The Hawaii Undersea Research Laboratory has retrieved a bronze ship’s bell from the World War II Japanese I-400 mega-submarine that was sunk in 1946 off the southwest coast of Oahu.
Longer than a football field at 400 feet, the airplane-carrying I-400 was the largest submarine ever built until the introduction of nuclear subs, the University of Hawaii said.
The undersea research lab, or HURL, is part of UH’s School of Ocean and Earth Science and Technology. The diesel submarine was discovered in August 2013 by the lab in more than 2,300 feet of water off Barbers Point.
UH said the bell recovery was made during a test dive this month using both of the research lab’s submersibles, Pisces IV and Pisces V, and led by veteran undersea explorer Terry Kerby, operations director and chief submarine pilot.
The research lab has located four of five Japanese submarines that were brought to Pearl Harbor after the war.
“These historic properties in the Hawaiian Islands recall the events and innovations of World War II, a period which greatly affected both Japan and the United States and reshaped the Pacific region,” Hans Van Tilburg, maritime heritage coordinator for the National Oceanic and Atmospheric Administration’s maritime heritage research effort in the Pacific, said in a news release.
“Wreck sites like the I-400 are reminders of a different time, and markers of our progress from animosity to reconciliation,” Van Tilburg said.
Following a yearlong stabilization process, the bronze bell will be on display at the USS Bowfin Submarine Museum, along with binoculars and other artifacts from the I-400, UH said.
A survey dive last year with NHK, Japan’s largest broadcasting organization, turned up the bell, which had been torn from the submarine by the explosive force that broke apart and sank the massive vessel.

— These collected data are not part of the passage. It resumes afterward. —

(** *** Roles *)

Lemma role_subscribe_spec b i r :
  subs_ok b → Forall safe_ri (subscriptions r) → (∃ c, slot_at b i = Some (Live c)) →
  Z.of_nat (length (subs b) + length (subscriptions r)) < 2 ^ 61 →
  ∃ ss, role_subscribe i r b = inl (set_subs ss b, ROLE_RES_OK) ∧ subs_ok (set_subs ss b) ∧
    ∀ r' j, wants ss r' j ↔ wants (subs b) r' j ∨ r' ∈ subscriptions r ∧ j = i.
Proof.
  intros Hs Hr Hi Hfit. unfold role_subscribe.
  assert (∃ ss, each (λ ri, modify (λ b, set_subs (subscribe (subs b) ri i).1 b)) (subscriptions r) b =
      inl (set_subs ss b, tt) ∧ subs_ok (set_subs ss b) ∧
      ∀ r' j, wants ss r' j ↔ wants (subs b) r' j ∨ r' ∈ subscriptions r ∧ j = i) as (ss & E & Hok & Hw).
  2:{ exists ss. split_and!; [|done..]. by rewrite (bind_run _ _ _ _ _ E). }
  revert b Hs Hi Hfit. induction Hr as [|x l Hx Hl IH]; intros b Hs Hi Hfit.
  - exists (subs b). split_and!; [by destruct b|by destruct b|]. intros r' j. split; [by left|].
    by intros [?|[?%not_elem_of_nil _]].
  - destruct Hi as [c Hi]. pose proof (slot_range _ _ _ Hi) as Hrange. simpl in Hfit.
    pose proof (subscribe_spec (subs b) x i (proj1 (proj1 Hs)) (proj1 Hx) ltac:(lia) ltac:(lia)) as H.
    pose proof (subscribe_length (subs b) x i) as Hlen.
    destruct (subscribe (subs b) x i) as [ss1 ok] eqn:E1. destruct H as (Hwf & _ & Hw1). simpl in Hlen.
    destruct (IH (set_subs ss1 b)) as (ss & E & Hok & Hw).
    + split; [split; [done|]|]; intros r' j [Hj|[-> ->]]%Hw1; [by eapply Hs|done|by eapply Hs|by exists c].
    + by exists c.
    + simpl. lia.
    + exists ss. split_and!.
      * simpl. rewrite (bind_run _ _ _ (set_subs ss1 b) tt) by (unfold modify; by rewrite E1). done.
      * done.
      * intros r' j. rewrite Hw. simpl. rewrite Hw1, elem_of_cons. naive_solver.
Qed.

(** The state with another client at [i]. *)
Definition put b (i : Z) (s : slot) : rpcbroker P := set_clients (<[Z.to_nat i := s]> (clients b)) b.

Lemma update_client_run b i c f :
  slot_at b i = Some (Live c) → update_client i f b = inl (put b i (Live (f c)), tt).
Proof.
  intros Hi. unfold update_client. rewrite (bind_run _ _ b b c); [done|]. unfold client_at. by rewrite Hi.
Qed.

Lemma slot_put b i s t : slot_at b i = Some t → slot_at (put b i s) i = Some s.
Proof. intros Hi. unfold put. rewrite slot_insert by (by eapply slot_range). by rewrite decide_True. Qed.

Lemma slot_put_ne b i j s t : slot_at b i = Some t → j ≠ i → slot_at (put b i s) j = slot_at b j.
Proof. intros Hi Hj. unfold put. rewrite slot_insert by (by eapply slot_range). by rewrite decide_False. Qed.

Lemma put_put b i s s' : put (put b i s) i s' = put b i s'.
Proof. unfold put, set_clients. simpl. by rewrite list_insert_insert_eq. Qed.

Lemma put_same b i s : slot_at b i = Some s → put b i s = b.
Proof.
  unfold slot_at, put. destruct (Z.leb_spec 0 i); [|done]. intros E. rewrite list_insert_id by done. by destruct b.
Qed.

Lemma subs_ok_put b i c c' : subs_ok b → slot_at b i = Some (Live c) → subs_ok (put b i (Live c')).
Proof.
  intros [Hm Hw] Hi. split; [done|]. intros r j [d Hd]%Hw.
  unfold put. rewrite slot_insert by (by eapply slot_range). destruct (decide (i = j)); [by exists c'|by exists d].
Qed.

(** The mount points agree with the clients again. *)
Lemma mounted_settled b b' i c' :
  mounted_but i b → (∀ j, j ≠ i → slot_at b' j = slot_at b j) → slot_at b' i = Some (Live c') →
  (∀ m, m ∈ mounts b' ↔ m ∈ mounts b ∨
     mcid m = i ∧ ∃ r, role c' = Some r ∧ mount_point r = Some (mpath m)) →
  mounted b'.
Proof.
  intros Hm Hj Hi Hin m. rewrite Hin, (Hm m). unfold has_mount. destruct (decide (mcid m = i)) as [->|Hne].
  - rewrite Hi. naive_solver.
  - rewrite Hj by done. naive_solver.
Qed.

Definition settled (res : role_res) (r : rpcbroker_role) : option rpcbroker_role :=
  match res with ROLE_RES_OK => Some r | _ => None end.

The I-400 and I-401 submarine aircraft hangars were each capable of holding three folding-wing floatplane bombers that could be launched by catapult with each carrying an 1,800-pound bomb, UH said.
Former Navy Lt. Cmdr. Allen B. “Buck” Catlin recalled in 2008 how he helped bring five Japanese subs to Pearl Harbor after the war: the I-400, I-401, I-14, I-201 and I-203.
The U.S. Navy boarded at least 24 Japanese submarines at war’s end, but to keep the technology out of the hands of the inquisitive Soviet Union, most were loaded with explosives and sunk off Nagasaki, Catlin said.
When the Soviets demanded access to the submarines in 1946 under the terms of the treaty that ended the war, the U.S. Navy sank the subs off Oahu and claimed to have no information about their exact location, UH said.